_Work to be completed_.
All lines before the one containing "[Throw] completion of the monad [M].", plus that line itself, are to be printed exactly as they appear below.

_Provided records_.
■ ■ ■
(** * Tic-Tac-Toe engine (src/tictactoe.js): shallow embedding and properties

    The engine of [src/tictactoe.js] is embedded function by function:
    [createGame], [addPlayer], [makeMove], [_isPlayerWin] and [_isDraw].

    Data model.
    - A JavaScript number is the rational it denotes ([Q]); every finite
      double is one.  Comparisons are exact.  The two arithmetic
      operations of the code, the product in [createGame] and the sum in
      [addPlayer], round their exact result to the nearest double, ties to
      even ([fl]); overflow is not modelled, the operands here being at
      most a time value and an identifier plus one.  NaN and the
      infinities are not modelled.
    - Game identifiers are integers ([Z]): [createGame] returns
      [Math.floor (...)].  Board coordinates are numbers; integer
      coordinates are written as integers ([inject_Z] is a coercion).
    - [games] (a JS object used as a dictionary) is a [gmap Z Game].
    - Reading a property of [undefined] throws a [TypeError]; this is the
      [Throw] completion of the monad [M].
    - [Date.now ()] and [Math.random ()] are explicit arguments. *)

From Stdlib Require Import ZArith QArith Qround Qpower Lqa Lia Bool List.
From stdpp Require Import base option list gmap.

Open Scope Z_scope.

(** ** JavaScript values *)

Abbreviation number := Q.

(** A cell of a board or of the scratch matrix of [_isPlayerWin]: [null],
    a number, or [undefined] (what reading past the end of an array gives). *)
Inductive value :=
  | Null
  | Undefined
  | Num (n : number).

(** [a === b] *)
Definition strict_eq (a b : value) : bool :=
  match a, b with
  | Null, Null => true
  | Undefined, Undefined => true
  | Num x, Num y => Qeq_bool x y
  | _, _ => false
  end.

(** Comparisons of numbers: [a === b], [a <= b], [a > b], [a < b]. *)
Definition num_eq (a b : number) : bool := Qeq_bool a b.
Definition num_le (a b : number) : bool := Qle_bool a b.
Definition num_gt (a b : number) : bool := negb (Qle_bool a b).
Definition num_lt (a b : number) : bool := negb (Qle_bool b a).

(** An integer used as a number. *)
Coercion inject_Z : Z >-> Q.

(** ** Arithmetic on doubles

    [fl x] is the double nearest to [x], ties to the even significand:
    [binade x] is the exponent [e] with [2^e <= x < 2^(e+1)], the doubles
    around [x] are the multiples of [ulp x = 2^(max e (-1022) - 52)], and
    [roundEven] picks the nearest multiple.  The result is a fraction in
    lowest terms. *)
Definition roundEven (y : Q) : Z :=
  let f := Qfloor y in
  match (y - inject_Z f ?= 1 # 2)%Q with
  | Lt => f
  | Gt => f + 1
  | Eq => if Z.even f then f else f + 1
  end.

Definition binade (x : Q) : Z :=
  let e := Z.log2 (Qnum x) - Z.log2 (Z.pos (Qden x)) in
  if Qle_bool (2 ^ e) x then e else e - 1.

Definition ulp (x : Q) : Q := (2 ^ (Z.max (binade x) (-1022) - 52))%Q.

Definition fl (x : Q) : Q :=
  Qred match Qnum x with
       | 0 => 0%Q
       | Z.pos _ => (inject_Z (roundEven (x / ulp x)) * ulp x)%Q
       | Z.neg _ => (- (inject_Z (roundEven (- x / ulp (- x))) * ulp (- x)))%Q
       end.

(** [a + b] and [a * b] *)
Definition num_add (a b : number) : number := fl (a + b).
Definition num_mul (a b : number) : number := fl (a * b).

(** ** Result codes (lines 4-10) *)

Definition GAME_DOESNT_EXIST : number := (-2)%Q.
Definition GAME_NOT_STARTED : number := (-3)%Q.
Definition GAME_ENDED : number := (-4)%Q.
Definition GAME_ONGOING : number := (-5)%Q.
Definition PLAYER_DOESNT_EXIST : number := (-6)%Q.
Definition WRONG_TURN : number := (-7)%Q.
Definition INVALID_LOCATION : number := (-8)%Q.

(** ** Games *)

Abbreviation Board := (list (list value)).

Record Game := mkGame {
  players : number * number;
  board : Board;
  activePlayer : number;
  isEnded : bool
}.

Definition set_players (f : number * number → number * number) (g : Game) : Game :=
  mkGame (f (players g)) (board g) (activePlayer g) (isEnded g).
Definition set_board (b : Board) (g : Game) : Game :=
  mkGame (players g) b (activePlayer g) (isEnded g).
Definition set_activePlayer (p : number) (g : Game) : Game :=
  mkGame (players g) (board g) p (isEnded g).
Definition set_isEnded (e : bool) (g : Game) : Game :=
  mkGame (players g) (board g) (activePlayer g) e.

(** [players.includes (playerId)] *)
Definition includes (ps : number * number) (playerId : number) : bool :=
  num_eq ps.1 playerId || num_eq ps.2 playerId.

(** The registry [games]. *)
Abbreviation Games := (gmap Z Game).

(** ** Completions and the state monad of the engine *)

Inductive exn := TypeError.

Inductive completion (A : Type) :=
  | Normal (a : A)
  | Throw (e : exn).
Arguments Normal {A} a.
Arguments Throw {A} e.

Definition M (A : Type) : Type := Games → completion A * Games.

Definition ret {A} (a : A) : M A := λ s, (Normal a, s).
Definition throw {A} (e : exn) : M A := λ s, (Throw e, s).
Definition bind {A B} (m : M A) (k : A → M B) : M B :=
  λ s, match m s with
       | (Normal a, s') => k a s'
       | (Throw e, s') => (Throw e, s')
       end.

Notation "x <~ m ;; k" := (bind m (λ x, k))
  (at level 100, m at next level, right associativity, only parsing).
Notation "m ;;; k" := (bind m (λ _, k))
  (at level 100, right associativity, only parsing).

(** [games[gameId]] followed by a property access: a [TypeError] when the
    registry has no such key. *)
Definition game (gameId : Z) : M Game :=
  λ s, match s !! gameId with
       | Some g => (Normal g, s)
       | None => (Throw TypeError, s)
       end.

(** [games[gameId].field = ...] *)
Definition update (gameId : Z) (f : Game → Game) : M unit :=
  λ s, match s !! gameId with
       | Some g => (Normal tt, <[gameId := f g]> s)
       | None => (Throw TypeError, s)
       end.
■ ■ ■
_Result of this exercise_.
(** * Tic-Tac-Toe engine (src/tictactoe.js): shallow embedding and properties

    The engine of [src/tictactoe.js] is embedded function by function:
    [createGame], [addPlayer], [makeMove], [_isPlayerWin] and [_isDraw].

    Data model.
    - A JavaScript number is the rational it denotes ([Q]); every finite
      double is one.  Comparisons are exact.  The two arithmetic
      operations of the code, the product in [createGame] and the sum in
      [addPlayer], round their exact result to the nearest double, ties to
      even ([fl]); overflow is not modelled, the operands here being at
      most a time value and an identifier plus one.  NaN and the
      infinities are not modelled.
    - Game identifiers are integers ([Z]): [createGame] returns
      [Math.floor (...)].  Board coordinates are numbers; integer
      coordinates are written as integers ([inject_Z] is a coercion).
    - [games] (a JS object used as a dictionary) is a [gmap Z Game].
    - Reading a property of [undefined] throws a [TypeError]; this is the
      [Throw] completion of the monad [M].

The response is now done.